The objective of this FAES Graduate School course is to learn the concepts and methodology used in the design and conduct of randomized clinical trials. Topics to be covered will include description of the main types of trial designs, principles of randomization and stratification, issues in protocol development (defining objectives and endpoints, blinding, choice of control), recruitment and retention, data collection and quality control issues, monitoring, and analyses of trials reports.
This week-long immersion program provides 30 selected investigators with a thorough introduction to selected mHealth methodologies that may be used to study behavioral and social dimensions of public health. Participants work with expert mentors to create their own inter-disciplinary mobile health projects.
The mHealth training institute is funded via the NIH BD2K Program. The NIH BD2K Program is funded by all the NIH Institutes and Centers and receives support from the NIH Common Fund and the NIH Office of Behavioral Health and Social Sciences Research (OBSSR).
The NINDS Clinical Trials Methodology Course (CTMC) is an intensive, engaging program designed to help junior investigators develop scientifically rigorous, yet practical clinical trial protocols, and to focus on early consideration of funding mechanisms as a key trial planning activity.
The NINR Big Data in Symptoms Research Boot Camp, part of the NINR Symptom Research Methodologies Series, is a one-week intensive research training course at the National Institutes of Health (NIH) in Bethesda, Maryland. It provides a foundation in methodologies for using Big Data in research. The purpose of the course is to increase the research capability of graduate students and faculty.

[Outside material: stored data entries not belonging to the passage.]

Lemma wp_send f Q s : (forall r s', send_post f s r s' -> Q r s') -> wp (Send c f) Q s.
Proof.
  intros HQ. unfold Send.
  assert (Hrej : forall e, NeverPublished (Some e) = true -> ErrPoisoned ∉ e -> Q (Some e) s).
  { intros e Hn Hp. apply HQ. split_and!; auto. exists []. rewrite app_nil_r. split; [done|].
    split_and!; auto; [exists (wire f); split; [done|apply wire_nonempty]|].
    unfold AcceptanceUnknown, Is. by rewrite bool_decide_eq_true. }
  destruct (checkImplementedKind (Kind f)) as [e|] eqn:Ek.
  { apply wp_ret, Hrej; unfold checkImplementedKind in Ek; repeat case_match; simplify_eq; [done|].
    rewrite list_elem_of_singleton. done. }
  destruct (Z.ltb_spec (maxFrame c) (zlen (frameBody f))) as [Hl|Hl].
  { apply wp_ret, Hrej; [done|]. rewrite list_elem_of_singleton. done. }
  assert (Hf : sendable f) by (by split).
  set (fin := fun r => match r with Some e => mret (Some e) | None => _ end).
  assert (Hok : forall s', adv [] (wire f) s s' -> wp (fin None) Q s').
  { intros s' Ha. pose proof Ha as [A1 A2 [A3 _] [A4 _] A5 A6 A7]. apply wp_bind, wp_modify, wp_ret, HQ. split_and!; simpl; auto.
    - intros Ho. apply (observed_adv _ _ _ _ Ha) in Ho. destruct Ho. by constructor.
    - exists (wire f). split_and!; auto. by rewrite A3. }
  assert (Herr : forall e started w rest s', adv [] w s s' -> io_error e -> wire f = w ++ rest -> rest <> [] ->
    started = bool_decide (w <> []) -> wp (e ← abortFrame c e started; mret (Some e)) (fun r s' => wp (fin r) Q s') s').
  { intros e started w rest s' Ha He Hw Hr Hst.
    eapply wp_abort_send with (Q := fun r s' => wp (fin r) Q s') (s0 := s); eauto.
    intros x s2 Hp. by apply wp_ret, HQ. }
  unfold writeFrame. apply wp_bind, wp_bind, wp_write_loop. intros w s1 r st A1 Est Hr.
  cbn [orb] in Est. destruct r as [e|].
  { destruct Hr as [He (rest & Hrest & Hne)]. apply (Herr e st w (rest ++ frameBody f)); auto.
    - unfold wire. by rewrite Hrest, app_assoc.
    - by destruct rest. }
  subst w. destruct (frameBody f) as [|b0 body0] eqn:Eb.
  { apply wp_ret, Hok. unfold wire. by rewrite Eb, app_nil_r. }
  apply wp_bind, wp_write_loop. intros w s2 r st2 A2 Est2 Hr.
  assert (A12 := adv_trans _ _ _ _ _ _ _ A1 A2). destruct r as [e|].
  { destruct Hr as [He (rest & Hrest & Hne)]. eapply (Herr e st2 _ rest); [exact A12|done| |done|].
    - unfold wire. by rewrite <- app_assoc, Eb, Hrest.
    - rewrite Est2, Est. set (h := encodeHeader _ _ _). assert (h <> []).
      { intros E. apply (f_equal zlen) in E. unfold h in E. rewrite zlen_header in E. destruct (streaming c); discriminate. }
      rewrite (bool_decide_eq_true_2 (h <> [])) by done. symmetry. apply bool_decide_eq_true_2. intros E.
      by apply app_eq_nil in E as [? _]. }
  apply wp_ret, Hok. unfold wire. rewrite Eb. by subst w.
Qed.

(** ** Receiving *)

Lemma wp_expired dl Q s : (forall b s', adv [] [] s s' -> Q b s') -> wp (expired dl) Q s.
Proof.
  intros HQ. destruct dl as [d|]; [|apply wp_ret, HQ, adv_refl].
  apply wp_bind, wp_now. intros t s' H. by apply wp_ret, HQ.
Qed.

Lemma wp_read_loop fuel dl want (Q : list Z + error -> uds -> Prop) s :
  (forall got s', adv got [] s s' -> got <> [] -> (length got <= want)%nat -> Q (inl got) s') ->
  (forall e s', adv [] [] s s' -> io_error e -> Q (inr e) s') ->
  wp (read_loop fuel dl want) Q s.
Proof.
  revert s. induction fuel as [|fuel IH]; intros s HQ HE; [done|]. cbn [read_loop].
  assert (Hnext : forall s', adv [] [] s s' -> wp (read_loop fuel dl want) Q s').
  { intros s' H. apply IH; intros; [apply HQ|apply HE]; auto; by eapply adv_quiet. }
  assert (Hend : forall e s', adv [] [] s s' -> io_error e ->
    wp (cl ← load_closed; if (cl : bool) then mret (inr [ErrClosed]) else mret (inr e)) Q s').
  { intros e s' H He. apply wp_bind, wp_closed. intros s2 H2. assert (H12 := adv_quiet _ _ _ _ _ H H2).
    destruct (closed s2); apply wp_ret, HE; auto. repeat constructor. }
  assert (Hagain : forall s', adv [] [] s s' ->
    wp (cl ← load_closed; if (cl : bool) then mret (inr [ErrClosed]) else read_loop fuel dl want) Q s').
  { intros s' H. apply wp_bind, wp_closed. intros s2 H2. assert (H12 := adv_quiet _ _ _ _ _ H H2).
    destruct (closed s2); [apply wp_ret, HE; auto; repeat constructor|auto]. }
  apply wp_bind, wp_tick. intros t s1 H1 _. destruct (ctx_err (tCtx t)) as [e|] eqn:Ec.
  { apply wp_ret, HE; [done|]. by eapply ctx_io. }
  apply wp_bind, wp_closed. intros s2 H2. assert (H12 := adv_quiet _ _ _ _ _ H1 H2).
  destruct (closed s2). { apply wp_ret, HE; [done|]. repeat constructor. }
  apply wp_bind, wp_expired. intros ex s3 H3. assert (H13 := adv_quiet _ _ _ _ _ H12 H3).
  destruct ex. { apply wp_ret, HE; [done|]. repeat constructor. }
  apply wp_bind, wp_timeout. intros o s4 H4 Ho. assert (H14 := adv_quiet _ _ _ _ _ H13 H4).
  destruct o as [e|]; [apply wp_ret, HE; auto|]. destruct (tAnswer t) as [n| | | |n]; auto.
  - apply wp_bind, wp_gets. destruct (Nat.eqb_spec (Nat.min (Nat.min want n) (length (inbound s4))) 0) as [E|E]; cbn [negb]; [auto|].
    apply wp_bind. unfold wp, read_some. cbv zeta. set (k := Nat.min want n) in *. set (got := take k (inbound s4)).
    assert (Hl : length got = Nat.min k (length (inbound s4))) by (unfold got; apply length_take).
    apply HQ; [|intros Eg; rewrite Eg in Hl; simpl in Hl; lia|lia]. eapply adv_quiet; [exact H14|].
    constructor; simpl; rewrite ?app_nil_r; auto; [unfold got; by rewrite take_drop|].
    exists [ERead (length got)]. split; [done|]. repeat constructor. simpl. apply bool_decide_eq_true.
    intros Eg. rewrite Eg in Hl. simpl in Hl. lia.
  - apply wp_ret, HE; [done|]. repeat constructor.
  - apply Hend; [done|]. repeat constructor.
Qed.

Motivated by the analysis of intensive care unit data, this talk discusses new methods to automatically extract causal relationships from data and how these have been applied to gain new insight into stroke recovery. Finally, the speaker discusses recent findings in cognitive science and how they can help us make better use of causal information for decision-making.
This course discusses machine learning (ML), which has become a core technology underlying many modern applications, especially in health care. Machine learning techniques provide powerful methods for analyzing large datasets such as medical images, electronic health records, and genomics. Recent advances in deep learning (DL) provide an analysis framework that can be used to automatically classify images and objects with (and occasionally exceeding) human-level accuracy.
The goal of this FAES course is to introduce biomedical research scientists to R as an analysis platform rather than a programming language. Throughout the course, emphasis is placed on example-driven learning. Topics include: installation of R and R packages; command line R; R data types; loading data in R; manipulating data; exploring data through visualization; statistical tests; correcting for multiple comparisons; building models; and generating publication-quality graphics. No prior programming experience is required.